The qualimap report contains a plot of the DNA insert size, which may be expected to show fragments consistent with multiples of nucleosomal lengths (~180 bp), since CUT&Tag typically inserts adapted on either side of a nucleosome. Shorted particles may result from tagmentation within a chromatin particle, in linker DNA regions, or from a section of DNA bound by a transcription factor, for example. The qualimap plot appears as:

Carry out QC filtering

The aligned data will be filtered to:

  • Remove mitochondrial reads
  • Remove duplicate reads
  • Remove reads with a mapping quality <30 (includes non-uniquely mapped reads)

Remove mitochondrial reads

samtools view -h <sample>-sorted.bam | grep -v chrM | samtools sort -O bam -o <sample>.rmChrM.bam -T .

Remove duplicate reads [optional]

It may be recommended to remove duplicate reads if the % of duplicates is particularly high. To remove duplicate reads, run the following code:

samtools view -h -b -F 1024 <sample>.marked.bam > <sample>.rmDup.bam

If IgG controls are used, the duplicate level is expected to be high and duplicates should be removed.

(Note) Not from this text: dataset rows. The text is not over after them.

(** A move and its entry: the move of the one conversation, silence on every other. *)
Lemma follow_move base c f pm corr entry :
  told_of "process_manager" (pm_name pm) entry = true → told_of "instance" corr entry = true →
  (∀ key, key ≠ (pm_name pm, corr) → f (sagas c) !! key = sagas c !! key) →
  accounted tables (drop base (all_events c)) (pm_name pm) corr (held_of c (pm_name pm) corr) [entry]
    (conversation <$> f (sagas c) !! (pm_name pm, corr)) →
  conversations_follow base c (logged entry (with_sagas f c)).
Proof.
  intros Hn Hi Hf Ha. split; [done|]. exists [entry]. split; [done|]. intros name corr'.
  destruct (decide ((name, corr') = (pm_name pm, corr))) as [[= -> ->]|Hne]; [exact Ha|].
  unfold held_of. cbn [sagas logged with_sagas]. rewrite (Hf _ Hne). apply accounted_other; [|apply accounted_done].
  revert Hn Hi. unfold moves_of, told_of. destruct (get entry "process_manager") as [[]|]; try done.
  destruct (get entry "instance") as [[]|]; try done.
  intros En%bool_decide_eq_true_1 Ei%bool_decide_eq_true_1.
  destruct (str_eqb s name) eqn:E1; [|by rewrite andb_false_r].
  destruct (str_eqb s0 corr') eqn:E2; [|by rewrite andb_false_r].
  apply bool_decide_eq_true_1 in E1. apply bool_decide_eq_true_1 in E2. congruence.
Qed.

The estimated library size and unique fragment number can be calculated excluding the observed duplicates.

Assess mapping quality

The output sam/bam files contain several measures of quality. First, the alignment quality score. Reads which are uniquely mapped are assigned a high alignment quality score and one genomic position. If reads can map to more than one location, Bowtie2 reports one position and assigns a low quality score. The proportion of uniquely mapped reads can be assessed. In general, >70% uniquely mapped reads is expected, while <50% may be a cause for concern (Bailey et al. 2013). Secondly, the 'flag' reports information such as whether the read is mapped as a pair or is a PCR duplicate. The individual flags are reported here and are combined in a sam file to one score, which can be deconstructed back to the original flags using online interpretation tools. In this pipeline, the bowtie2 parameters --no-mixed and --no-discordant prevent the mapping of only one read in a pair, so these flags will not be present. All flags reported in a sam file can optionally be viewed using grep -v ^@ <sample>.sam | cut -f 2 | sort | uniq.

Remove low quality reads

To view how many fragments align with a quality score >30, run:

samtools view -q 30 -c <sample>.marked.bam

This reports the number of DNA reads which align with a quality score >30 (to calculate the number of DNA fragments, divide the output by 2). A low % of uniquely mapped reads may potentially be observed when carrying out a CUT&Tag experiment for a protein which is expected to bind repetitive DNA. Alternatively, this may result from short reads, excessive PCR amplification or problems with the PCR (Bailey et al. 2013). Run the following code to remove reads with a score <30:

samtools view -q 30 -b <sample>.rmDup.bam > <sample>.filtered.bam

Convert, calibrate and visualise

In this section, the aligned bam file will be converted to a bed format compatible with downstream analysis tools. If analysing multiple samples, calibration using the carry-over E.coli DNA should be carried out. The output bedGraph can then be visualised.

File conversion

The processed bam file should be converted to BEDPE format. This can be done using bedtools. The BEDPE format is a specialised version of a bed file

The output bam files must be sorted by queryname in order to generate the BEDPE format in the next step. <sample> again refers to the your filename/sample ID:

picard SortSam I=<sample>.bam O=<sample>-sorted.bam SO=queryname CREATE_INDEX=TRUE

bedtools bamtobed -i <sample>.filtered.bam -bedpe > <sample>.bed

Importantly, the bedtools BEDPE format is slightly different from that required by the downstream tools. The file can be converted using this following code:

bedtools sort <sample>.bed > <sample>-sorted.bed

cut -f 1,2,6 <sample>.bed | sort -k1,1 -k2,2n -k3,3n > <sample>-converted.bed

Calibration

The samples will first be calibrated using the carry-over E.coli DNA (the effective 'spike-in'). In theory, the ratio of primary DNA to E.coli DNA is expected to be the same for each sample. As such, the calibration divides the mapped read count by the total number of reads aligned to the E.coli genome. The proportion of total DNA reads aligned to the E.coli genome is reported in the <sample>.Ecoli.bowtie2 output file and can be obtained using:

head -n1 <sample>.Ecoli.bowtie2 | cut -d ' ' -f1

The scaling factor, S, should be calculated as C / the number of E.coli reads, where C is an arbritary multiplier, typically 10,000:

seqdepth=$(head -n1 <sample>.Ecoli.bowtie2 | cut -d ' ' -f1)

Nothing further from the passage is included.